Boosting interaction tree stumps for modeling interactions

Incorporating interaction effects is essential for accurately modeling complex underlying relationships in many applications. Often, not only strong predictive performance is desired, but also the interpretability of the resulting model. This need is evident in areas such as epidemiology, in which uncovering the interplay of biological mechanisms is critical for understanding complex diseases. Classical linear models, frequently used for constructing genetic risk scores, fail to capture interaction effects autonomously, while modern machine learning methods such as gradient boosting often produce black-box models that lack interpretability. Existing linear interaction models are largely limited to consider two-way interactions. To address these limitations, a novel statistical learning method, BITS (Boosting Interaction Tree Stumps), is introduced to construct linear models while autonomously detecting and incorporating interaction effects.

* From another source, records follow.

(** The mantissa and exponent of the exact difference of two finite
    floats. *)
Lemma SFsub_real (x y : spec_float) :
  valid_binary x = true -> valid_binary y = true -> is_real x -> is_real y ->
  let ez := Z.min (snd (dy x)) (snd (dy y)) in
  let m := fst (dy x) * 2 ^ (snd (dy x) - ez) - fst (dy y) * 2 ^ (snd (dy y) - ez) in
  SFleb (SF64sub x y) (binary_normalize prec emax m ez false) = true
  /\ SFleb (binary_normalize prec emax m ez false) (SF64sub x y) = true.
Proof.
  intros Vx Vy Rx Ry.
  destruct x as [sx|?| |sx mx ex], y as [sy|?| |sy my ey]; try contradiction;
    cbn [dy fst snd]; cbv zeta.
  - rewrite Z.min_id, Z.sub_diag. cbn [Z.pow Z.mul Z.sub Z.opp Z.add binary_normalize].
    destruct sx, sy; split; reflexivity.
  - change (SF64sub (S754_zero sx) (S754_finite sy my ey))
      with (S754_finite (negb sy) my ey).
    rewrite <- (binary_normalize_valid (negb sy) false my ey Vy).
    set (ez := Z.min 0 ey). pose proof (pow2_pos (ey - ez) ltac:(lia)).
    split; apply binary_normalize_mono; apply (dle_intro _ _ _ _ ez); try lia;
      rewrite Z.sub_diag, Z.pow_0_r, Z.mul_1_r; unfold sval, cond_Zopp;
      destruct sy; cbn [negb]; lia.
  - change (SF64sub (S754_finite sx mx ex) (S754_zero sy))
      with (S754_finite sx mx ex).
    rewrite <- (binary_normalize_valid sx false mx ex Vx).
    set (ez := Z.min ex 0). pose proof (pow2_pos (ex - ez) ltac:(lia)).
    split; apply binary_normalize_mono; apply (dle_intro _ _ _ _ ez); try lia;
      rewrite Z.sub_diag, Z.pow_0_r, Z.mul_1_r; lia.
  - rewrite SFsub_finite.
    destruct (binary_normalize_signed
                (sval sx mx * 2 ^ (ex - Z.min ex ey) - sval sy my * 2 ^ (ey - Z.min ex ey))
                (Z.min ex ey) false) as [s Hs].
    assert (Hn : binary_normalize prec emax
                   (sval sx mx * 2 ^ (ex - Z.min ex ey) - sval sy my * 2 ^ (ey - Z.min ex ey))
                   (Z.min ex ey) false <> S754_nan)
      by (intros E; rewrite E in Hs; exact Hs).
    split; apply SFleb_refl; exact Hn.
Qed.

(** Among finite numbers, a difference grows with its first term and
    shrinks with its second. *)
Lemma SFsub_mono_real (a1 a2 b1 b2 : spec_float) :
  valid_binary a1 = true -> valid_binary a2 = true ->
  valid_binary b1 = true -> valid_binary b2 = true ->
  is_real a1 -> is_real a2 -> is_real b1 -> is_real b2 ->
  SFleb a1 a2 = true -> SFleb b2 b1 = true ->
  SFleb (SF64sub a1 b1) (SF64sub a2 b2) = true.
Proof.
  intros Va1 Va2 Vb1 Vb2 Ra1 Ra2 Rb1 Rb2 Ha Hb.
  destruct (SFsub_real a1 b1 Va1 Vb1 Ra1 Rb1) as [H1 _].
  destruct (SFsub_real a2 b2 Va2 Vb2 Ra2 Rb2) as [_ H2].
  eapply SFleb_trans; [exact H1|]. eapply SFleb_trans; [|exact H2].
  apply binary_normalize_mono.
  set (e1 := Z.min (snd (dy a1)) (snd (dy b1))).
  set (e2 := Z.min (snd (dy a2)) (snd (dy b2))).
  set (B := Z.min e1 e2).
  apply (dle_intro _ _ _ _ B); try lia.
  unfold e1 at 1 2 3, e2 at 1 2 3. rewrite !aligned_diff by (unfold B, e1, e2; lia).
  pose proof (real_le_dy a1 a2 B Va1 Va2 Ra1 Ra2 Ha
                ltac:(unfold B, e1, e2; lia) ltac:(unfold B, e1, e2; lia)).
  pose proof (real_le_dy b2 b1 B Vb2 Vb1 Rb2 Rb1 Hb
                ltac:(unfold B, e1, e2; lia) ltac:(unfold B, e1, e2; lia)).
  lia.
Qed.
Lemma respects_sweep_records (config : Config) (now threshold : Z)
    (entries : list (string * FallbackRecord.t)) :
  respects R (sweep_records host config now threshold entries).
Proof.
  pose proof respects_restore_record.
  induction entries as [|[sessionId record] rest IH]; cbn [sweep_records];
    respects_auto.
Qed.

Lemma respects_runRestoreCheck (now intervalMs : Z) :
  respects R (runRestoreCheck host now intervalMs).
Proof.
  pose proof respects_sweep_records. pose proof respects_saveState.
  pose proof respects_modify_stateData.
  unfold runRestoreCheck. respects_auto.
Qed.

End RespectsPlugin.

(** ** The relations used below *)

Lemma only_calls_refl (ok : Call -> bool) (w : World) : only_calls ok w w.
Proof.
  split; [reflexivity|]. exists []. split; [now rewrite app_nil_r | reflexivity].
Qed.

Lemma only_calls_trans (ok : Call -> bool) (a b c : World) :
  only_calls ok a b -> only_calls ok b c -> only_calls ok a c.
Proof.
  intros [Hp (i1 & Ht1 & Hf1)] [Hq (i2 & Ht2 & Hf2)]. split; [congruence|].
  exists (i1 ++ i2)%list. split.
  - now rewrite Ht2, Ht1, app_assoc.
  - rewrite forallb_app, Hf1, Hf2. reflexivity.
Qed.

Lemma only_calls_push (ok : Call -> bool) (c : Call) (w : World) :
  ok c = true -> only_calls ok w (push c w).
Proof.
  intros Hc. split; [reflexivity|]. exists [c]. split; [reflexivity|].
  cbn. now rewrite Hc.
Qed.

Lemma only_calls_weaken (ok ok' : Call -> bool) (w w' : World) :
  (forall c, ok c = true -> ok' c = true) ->
  only_calls ok w w' -> only_calls ok' w w'.
Proof.
  intros Hsub [Hp (issued & Ht & Hf)]. split; [exact Hp|].
  exists issued. split; [exact Ht|].
  rewrite forallb_forall in *. auto.
Qed.

Lemma attempted_grows_refl (w : World) : attempted_grows w w.
Proof. intros id H. exact H. Qed.

Lemma attempted_grows_trans (a b c : World) :
  attempted_grows a b -> attempted_grows b c -> attempted_grows a c.
Proof. intros H1 H2 id H. apply H2, H1, H. Qed.

Lemma attempted_grows_push (c : Call) (w : World) : attempted_grows w (push c w).
Proof. intros id H. exact H. Qed.

Lemma has_app (ids more : list string) (id : string) :
  has (ids ++ more) id = has ids id || has more id.
Proof. unfold has. apply existsb_app. Qed.

Lemma has_add_same (ids : list string) (id : string) : has (add ids id) id = true.
Proof.
  unfold add. destruct (has ids id) eqn:E; [exact E|].
  rewrite has_app. cbn. rewrite String.eqb_refl. now rewrite orb_true_r.
Qed.

Lemma has_add_other (ids : list string) (id x : string) :
  has ids x = true -> has (add ids id) x = true.
Proof.
  intros H. unfold add. destruct (has ids id); [exact H|].
  rewrite has_app, H. reflexivity.
Qed.

Lemma attempted_grows_attempted (sessionId : string) (w : World) :
  attempted_grows w
    {| plugin := with_attempted sessionId (plugin w); trace := trace w |}.
Proof. intros id H. cbn. now apply has_add_other. Qed.

Lemma attempted_grows_stateData (d : option PersistedState) (w : World) :
  attempted_grows w {| plugin := with_stateData d (plugin w); trace := trace w |}.
Proof. intros id H. exact H. Qed.

(** The checks of the handler leave the plugin state alone and only query
    the host. *)
Lemma fallback_checks_only_queries (host : Host) (event : JsVal) :
  respects (only_calls is_query) (fallback_checks host event).
Proof.
  exact (respects_fallback_checks _ (only_calls_refl _) (only_calls_trans _)
           is_query (only_calls_push _) (fun _ _ => eq_refl) host event
           (fun _ H => H)).
Qed.

Lemma event_handler_attempted_grows (host : Host) (now : Z) (event : JsVal) :
  respects attempted_grows (event_handler host now event).
Proof.
  exact (respects_event_handler _ attempted_grows_refl attempted_grows_trans
           attempted_grows_push attempted_grows_attempted attempted_grows_stateData
           host now event).
Qed.

Lemma runRestoreCheck_attempted_grows (host : Host) (now intervalMs : Z) :
  respects attempted_grows (runRestoreCheck host now intervalMs).
Proof.
  exact (respects_runRestoreCheck _ attempted_grows_refl attempted_grows_trans
           attempted_grows_push attempted_grows_stateData host now intervalMs).
Qed.

Lemma step_attempted_grows (s : Step) (w : World) : attempted_grows w (step s w).
Proof.
  destruct s; cbn [step].
  - apply event_handler_attempted_grows.
  - apply runRestoreCheck_attempted_grows.
Qed.

(** ** Running a computation *)

(** Unfold the combinators in [H] and split on what the run depends on. *)
Ltac run_in H :=
  repeat (unfold bind, ret, throw, get_plugin, modify, try_catch in H;
          cbn [fst snd] in H;
          match type of H with
          | context [if ?b then _ else _] => destruct b eqn:?
          | context [match ?x with _ => _ end] => destruct x eqn:?
          end);
  unfold bind, ret, throw, get_plugin, modify, try_catch in H;
  cbn [fst snd] in H.

Lemma first_candidate_some {A : Type} (pick : JsVal -> option A)
    (candidates : list JsVal) (a : A) :
  first_candidate pick candidates = Some a ->
  exists value, In value candidates /\ pick value = Some a.
Proof.
  induction candidates as [|v rest IH]; cbn; [discriminate|].
  destruct (pick v) eqn:E.
  - intros [= <-]. eauto.
  - intros H. destruct (IH H) as (value & Hin & Hp). eauto.
Qed.

Lemma nonblank_trim (value : JsVal) (s : string) :
  option_map trim (nonblank_string value) = Some s -> nonempty s = true.
Proof.
  destruct value; cbn; try discriminate.
  destruct (trim s0 =? "")%string eqn:E; cbn; [discriminate|].
  intros [= <-]. unfold nonempty. now rewrite E.
Qed.

Lemma extractSessionId_nonempty (event : JsVal) (sessionId : string) :
  extractSessionId event = Some sessionId -> nonempty sessionId = true.
Proof.
  intros H. apply first_candidate_some in H as (value & _ & H).
  eapply nonblank_trim, H.
Qed.

Lemma extractCode_nonempty (event : JsVal) (code : string) :
  extractCode event = Some code -> nonempty code = true.
Proof.
  intros H. apply first_candidate_some in H as (value & _ & H).
  eapply nonblank_trim, H.
Qed.

(** What the handler has established when it reaches the offer. *)
Lemma fallback_checks_plan (host : Host) (event : JsVal) (w : World) (p : Plan) :
  fst (fallback_checks host event w) = Ok (Some p) ->
  extractSessionId event = Some (plan_sessionId p)
  /\ has (attemptedSessions (plugin w)) (plan_sessionId p) = false
  /\ isCreditExhausted event (config (plugin w)) = true
  /\ parseModel (JStr (fallbackModel (config (plugin w)))) = Some (plan_fallbackModel p)
  /\ plan_primaryModel p = parseModel (JStr (primaryModel (config (plugin w))))
  /\ provider_mismatch (plan_primaryModel p) (plan_sessionModel p) = false
  /\ exists w0 w1,
       hasRequiredProviders host (config (plugin w)) w = (Ok true, w0)
       /\ getSessionModel host (plan_sessionId p) w0 = (Ok (plan_sessionModel p), w1).
Proof.
  intros H. unfold fallback_checks in H.
  run_in H; try discriminate.
  injection H as <-. cbn [plan_sessionId plan_primaryModel plan_fallbackModel
                            plan_sessionModel].
  rewrite negb_false_iff in *. subst. eauto 12.
Qed.

(** Without an offer, the handler is its checks: queries and nothing else. *)
Lemma event_handler_no_offer (host : Host) (now : Z) (event : JsVal) (w : World) :
  (forall p, fst (fallback_checks host event w) <> Ok (Some p)) ->
  only_calls is_query w (snd (event_handler host now event w)).
Proof.
  intros Hno. pose proof (fallback_checks_only_queries host event w) as Hq.
  unfold event_handler, bind.
  destruct (fallback_checks host event w) as [[[p|]|] w1]; cbn [fst snd] in *;
    [now elim (Hno p) | exact Hq | exact Hq].
Qed.

(** Once the session is in the attempted set the handler returns at once:
    nothing is called and nothing is written. *)
Lemma event_handler_attempted (host : Host) (now : Z) (event : JsVal) (w : World)
    (sessionId : string) :
  extractSessionId event = Some sessionId ->
  has (attemptedSessions (plugin w)) sessionId = true ->
  event_handler host now event w = (Ok tt, w).
Proof.
  intros Hid Hhas. pose proof (extractSessionId_nonempty _ _ Hid) as Hne.
  unfold event_handler, fallback_checks. rewrite Hid, Hne. cbn [negb].
  unfold bind, ret, get_plugin.
  repeat match goal with
         | |- context [if ?b then _ else _] => destruct b eqn:?
         end; try reflexivity; congruence.
Qed.

Lemma confirmFallback_returns (host : Host) (config : Config) (w : World) :
  exists b, fst (confirmFallback host config w) = Ok b.
Proof.
  unfold confirmFallback, safeLog, call, bind, ret, try_catch.
  destruct (notifications_confirmOnFallback config); cbn [negb fst]; eauto.
  destruct (tui_showConfirm host); cbn [negb fst]; eauto.
  repeat match goal with
         | |- context [reply ?h ?n ?c] => destruct (reply h n c)
         end; cbn [fst]; eauto.
Qed.

Lemma grows_has (w w' : World) (id : string) :
  attempted_grows w w' ->
  has (attemptedSessions (plugin w)) id = true ->
  has (attemptedSessions (plugin w')) id = true.
Proof. intros H. apply H. Qed.

(** Reaching the offer puts the session in the attempted set, whatever the
    answer and whatever happens afterwards. *)
Lemma offer_fallback_attempted (host : Host) (now : Z) (p : Plan) (w : World) :
  has (attemptedSessions (plugin (snd (offer_fallback host now p w))))
      (plan_sessionId p) = true.
Proof.
  unfold offer_fallback.
  unfold bind at 1. unfold get_plugin at 1. unfold bind at 1.
  destruct (confirmFallback_returns host (config (plugin w)) w) as [b Hb].
  destruct (confirmFallback host (config (plugin w)) w) as [r w1].
  cbn [fst] in Hb. subst r.
  assert (Hgrow : forall (m : M unit),
             respects attempted_grows m ->
             has (attemptedSessions
                    (plugin (snd (bind (modify (with_attempted (plan_sessionId p)))
                                       (fun _ => m) w1))))
                 (plan_sessionId p) = true).
  { intros m Hm. unfold bind, modify.
    eapply grows_has; [apply Hm|]. cbn. apply has_add_same. }
  destruct b; cbn [negb]; apply Hgrow.
  - pose proof (respects_safeLog _ attempted_grows_refl attempted_grows_trans
                  any_call (fun c w _ => attempted_grows_push c w)
                  (fun _ _ => eq_refl) host).
    pose proof (respects_saveState _ attempted_grows_refl attempted_grows_trans
                  attempted_grows_push host).
    pose proof (respects_modify_stateData _ attempted_grows_stateData).
    pose proof attempted_grows_refl. pose proof attempted_grows_trans.
    pose proof (fun c w (_ : any_call c = true) => attempted_grows_push c w).
    respects_auto.
  - exact (respects_safeLog _ attempted_grows_refl attempted_grows_trans
             any_call (fun c w _ => attempted_grows_push c w)
             (fun _ _ => eq_refl) host _ _).
Qed.

(** ** At most one offer per session *)

Lemma offers_at_fresh (sessionId : string) (s : Step) (w : World) :
  offers_at sessionId s w = true ->
  has (attemptedSessions (plugin w)) sessionId = false
  /\ has (attemptedSessions (plugin (step s w))) sessionId = true.
Proof.
  destruct s as [host now event | host now intervalMs]; cbn [offers_at step];
    [|discriminate].
  destruct (fst (fallback_checks host event w)) as [[p|]|] eqn:E; try discriminate.
  intros Hid. apply String.eqb_eq in Hid. subst sessionId.
  destruct (fallback_checks_plan _ _ _ _ E) as (_ & Hfresh & _).
  split; [exact Hfresh|].
  unfold event_handler, bind.
  destruct (fallback_checks host event w) as [r w1]. cbn [fst] in E. subst r.
  apply offer_fallback_attempted.
Qed.

Lemma offers_none_once_attempted (sessionId : string) (steps : list Step) :
  forall w,
    has (attemptedSessions (plugin w)) sessionId = true ->
    offers sessionId steps w = 0%nat.
Proof.
  induction steps as [|s rest IH]; intros w Hhas; cbn [offers]; [reflexivity|].
  destruct (offers_at sessionId s w) eqn:E.
  - apply offers_at_fresh in E as [Hfresh _]. congruence.
  - rewrite IH; [reflexivity|].
    eapply grows_has; [apply step_attempted_grows | exact Hhas].
Qed.

(** When the events are handled one after the other (each call of the
    handler ends before the next one starts, sweeps in between, each against
    an arbitrary host behaviour) at most one fallback offer is made for a
    session id; reaching the offer adds the id to the attempted set whether
    the user accepts or declines; and an event that carries an id already in
    the set makes the handler return with no call and no write. *)
Theorem at_most_one_offer_per_session (sessionId : string) :
  (forall steps w, (offers sessionId steps w <= 1)%nat)
  /\ (forall host now event w p,
        fst (fallback_checks host event w) = Ok (Some p) ->
        has (attemptedSessions (plugin (snd (event_handler host now event w))))
            (plan_sessionId p) = true)
  /\ (forall host now event w,
        extractSessionId event = Some sessionId ->
        has (attemptedSessions (plugin w)) sessionId = true ->
        event_handler host now event w = (Ok tt, w))
  /\ (forall steps s w,
        has (attemptedSessions (plugin w)) sessionId = true ->
        offers_at sessionId s (run steps w) = false).
Proof.
  split; [|split; [|split]].
  - induction steps as [|s rest IH]; intros w; cbn [offers]; [lia|].
    destruct (offers_at sessionId s w) eqn:E.
    + apply offers_at_fresh in E as [_ Hadded].
      rewrite (offers_none_once_attempted _ _ _ Hadded). lia.
    + specialize (IH (step s w)). lia.
  - intros host now event w p E.
    unfold event_handler, bind.
    destruct (fallback_checks host event w) as [r w1]. cbn [fst] in E. subst r.
    apply offer_fallback_attempted.
  - intros host now event w. apply event_handler_attempted.
  - induction steps as [|s' rest IH]; intros s w Hhas; cbn [run].
    + destruct (offers_at sessionId s w) eqn:E; [|reflexivity].
      apply offers_at_fresh in E as [Hfresh _]. congruence.
    + apply IH. eapply grows_has; [apply step_attempted_grows | exact Hhas].
Qed.
(** * llama-zip: arithmetic coder, byte/text codec, base64 ingestion
      and the compress/decompress driver

    A shallow embedding of [llama_zip.py] and the properties its
    specification states about it.  Python integers are [Z] (unbounded,
    two's complement bit operations, floor division), [bytes] and
    [bytearray] values are [list byte], NumPy [float32] values are
    [spec_float] at 24 bits of precision, exceptions are the [Err]
    branch of [result]. *)

From Stdlib Require Import ZArith List Lia Bool.
From Stdlib Require SpecFloat.
From Stdlib.Strings Require Import Byte.
Import ListNotations.

Open Scope Z_scope.

(** ** Exceptions and Python primitives *)

Inductive error : Type :=
| IndexError
| ZeroDivisionError
| ValueError
| OverflowError
| UnicodeDecodeError
| UnicodeEncodeError
| BinasciiError
| OutOfFuel.

Inductive result (A : Type) : Type :=
| Ok (a : A)
| Err (e : error).
Arguments Ok {A} a.
Arguments Err {A} e.

Definition bind {A B : Type} (r : result A) (k : A -> result B) : result B :=
  match r with
  | Ok a => k a
  | Err e => Err e
  end.

Notation "x <- r ;; k" := (bind r (fun x => k))
  (at level 61, r at next level, right associativity).
Notation "' p <- r ;; k" := (bind r (fun p => k))
  (at level 61, p pattern, r at next level, right associativity).

Lemma bind_Ok {A B : Type} (a : A) (k : A -> result B) : bind (Ok a) k = k a.
Proof. reflexivity. Qed.

Lemma bind_Err {A B : Type} (e : error) (k : A -> result B) : bind (Err e) k = Err e.
Proof. reflexivity. Qed.

Lemma bind_inv {A B : Type} (r : result A) (k : A -> result B) (b : B) :
  bind r k = Ok b -> exists a, r = Ok a /\ k a = Ok b.
Proof. destruct r as [a|e]; [eauto|discriminate]. Qed.

(** [xs[i]] on a Python sequence: negative indices count from the end,
    anything outside [-len, len) raises [IndexError]. *)
Definition py_index {A : Type} (d : A) (xs : list A) (i : Z) : result A :=
  let n := Z.of_nat (length xs) in
  if (0 <=? i) && (i <? n) then Ok (nth (Z.to_nat i) xs d)
  else if (- n <=? i) && (i <? 0) then Ok (nth (Z.to_nat (n + i)) xs d)
  else Err IndexError.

BITS uses gradient boosting on interaction tree stumps, i.e., decision trees with a single split, where in BITS this split can possibly occur on an interaction term. A branch-and-bound approach is employed in BITS to discard weakly predictive terms. For high-dimensional data, a hybrid search strategy combining greedy and exhaustive approaches is proposed. Regularization techniques are integrated to prevent overfitting and the inclusion of spurious interaction effects. Simulation studies and real data applications demonstrate that BITS produces interpretable models with strong predictive performance. Moreover, in the simulation study, BITS primarily identifies truly influential terms.